Author: StatsEye - Klaudia Łubian
Date: October 2019
This repository includes Python code used for analysis of real, large data of network TCP connections coming from a large company which is used to detect anomalies in the signals' level by the means of time series forecasting.
It makes use of the fbprophet library. Fbprophet implements a Generalized Additive Model, and - in a nutshell - models a time-series as the sum of different components (non-linear trend, periodic components and holidays or special events) and allows to incorporate extra-regressors (categorical or continuous). The reference is Taylor and Letham, 2017, see also this manual from Facebook research team.

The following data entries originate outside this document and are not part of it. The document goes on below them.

Section GeneralQuestionFacts.

Import Text Calendar QuestionAnalyzer QuestionHouses.

Lemma money_keyword_matches (question : string) :
  str_in "money" question = true -> question_matches question <> [].
Proof.
  intros Hm.
  pose (kws := match nth_error question_patterns 7 with
               | Some e => snd e
               | None => []
               end).
  assert (Hsplit : question_patterns
                   = firstn 7 question_patterns
                     ++ ("money"%string, kws) :: skipn 8 question_patterns)
    by reflexivity.
  assert (Hne : filter (keyword_matches question) kws <> []).
  { apply (filter_not_nil _ _ "money"%string); [vm_compute; now left | exact Hm]. }
  destruct (first_match_not_after question (firstn 7 question_patterns)
              (skipn 8 question_patterns) "money" kws Hne)
    as [m [rest [E _]]].
  rewrite <- Hsplit in E. unfold question_matches. rewrite E. discriminate.
Qed.

Lemma general_type_inv (question : string) :
  _determine_question_type question = "general"%string ->
  any_in transaction_words question = false
  /\ any_in possession_words question = false
  /\ question_matches question = [].
Proof.
  intros Hg.
  destruct (any_in transaction_words question) eqn:Ht.
  { unfold _determine_question_type in Hg. rewrite Ht in Hg. discriminate Hg. }
  destruct (any_in possession_words question) eqn:Hp.
  { unfold _determine_question_type in Hg. rewrite Ht, Hp in Hg. discriminate Hg. }
  destruct (question_matches question) as [|m rest] eqn:E; [repeat split|].
  exfalso.
  assert (Hkey : In (fst m) (map fst question_patterns)).
  { apply (question_matches_keys question). rewrite E. now left. }
  destruct (type_of_matches question Ht Hp m rest E) as [Em|[_ [_ [Em|Em]]]];
    rewrite Em in Hg; try discriminate Hg.
  apply general_is_no_pattern_key. now rewrite <- Hg.
Qed.

Lemma general_has_no_possession (question : string) :
  _determine_question_type question = "general"%string ->
  _analyze_possession_questions question = Some None.
Proof.
  intros Hg. destruct (general_type_inv question Hg) as [Ht [Hp Hm]].
  unfold _analyze_possession_questions.
  destruct (any_in sale_indicators question) eqn:Es.
  { rewrite (any_in_subset _ _ _ sale_indicators_are_transaction_words Es) in Ht.
    discriminate Ht. }
  destruct (any_in possession_indicators question) eqn:Ei; [|reflexivity].
  exfalso. apply any_in_true in Ei. destruct Ei as [w [Hw Hin]].
  simpl in Hw.
  destruct Hw as [<-|[<-|[<-|[<-|[<-|[]]]]]];
    try (assert (Hc : any_in possession_words question = true)
           by (apply any_in_true; eexists; split; [|exact Hin];
               simpl; tauto);
         rewrite Hc in Hp; discriminate Hp).
  exact (money_keyword_matches question Hin Hm).
Qed.

End GeneralQuestionFacts.

(** X7.  A question that matches no pattern (type general) is judged on
    houses 1 and 7: the quesited house is the seventh, no house is added from
    the house keywords, and no special significator is listed. *)
Theorem unclassified_question_uses_seventh_house
  (question : string) (now : Calendar.datetime) (a : QuestionHouses.Analysis) :
  QuestionHouses.analyze_question question now = Some a ->
  QuestionHouses.a_question_type a = "general"%string ->
  QuestionHouses.relevant_houses a = [1; 7]
  /\ QuestionHouses.ds_quesited_house (QuestionHouses.a_significators a) = 7
  /\ QuestionHouses.ds_special_significators (QuestionHouses.a_significators a) = []
  /\ QuestionHouses.ds_transaction_type (QuestionHouses.a_significators a) = false
  /\ QuestionHouses.ds_third_person_education (QuestionHouses.a_significators a)
     = false.
Proof.
  intros H Hg.
  destruct (analyze_question_inv question now a H) as [pa [Et [_ [Hh Es]]]].
  rewrite Et in Hg. rewrite Hg in Hh, Es.
  apply determine_houses_inv in Hh.
  rewrite (general_has_no_possession _ Hg) in Hh.
  destruct Hh as [[p [Hp _]]|[_ [Epa [hs [Hprim Eh]]]]]; [discriminate Hp|].
  rewrite primary_houses_general in Hprim. injection Hprim as <-.
  change (negb (String.eqb "general" "general")) with false in Eh.
  cbv beta iota in Eh. rewrite Es, Epa, Eh.
  unfold QuestionHouses._determine_significators.
  change (String.eqb "general" "education") with false.
  rewrite andb_false_r.
  repeat split.
Qed.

The anomalies are supposed to be detected immediately, hence I have tried to model minutely data. Fbprophet was originally built for analysis of daily data, hence as per October 2019, there is not much on the Internet about the application of Prophet to minutely data. Found this comment from Facebook's employee (facebook/prophet#226): "@iamshreeram we did some experiments with sub-daily (second) data, but paused those experiments awhile ago. If I see any significant results or findings I will report them here." This analysis proved that fbprohpet can be succesfully used to fit a model to minutely data.
Source code folder includes Python code files used for:
- loading multiple datasets containing information about connections detected over a few weeks time, and creating a summary file with counts of connections per minute. The data loaded is large, hence it was processed chunk by chunk,
- exploring the time series, its decomposition, building and tunning forecasting model; including seasonal, holiday effects and regressors,
- creating a framework to detect anomalies using best forecasting model.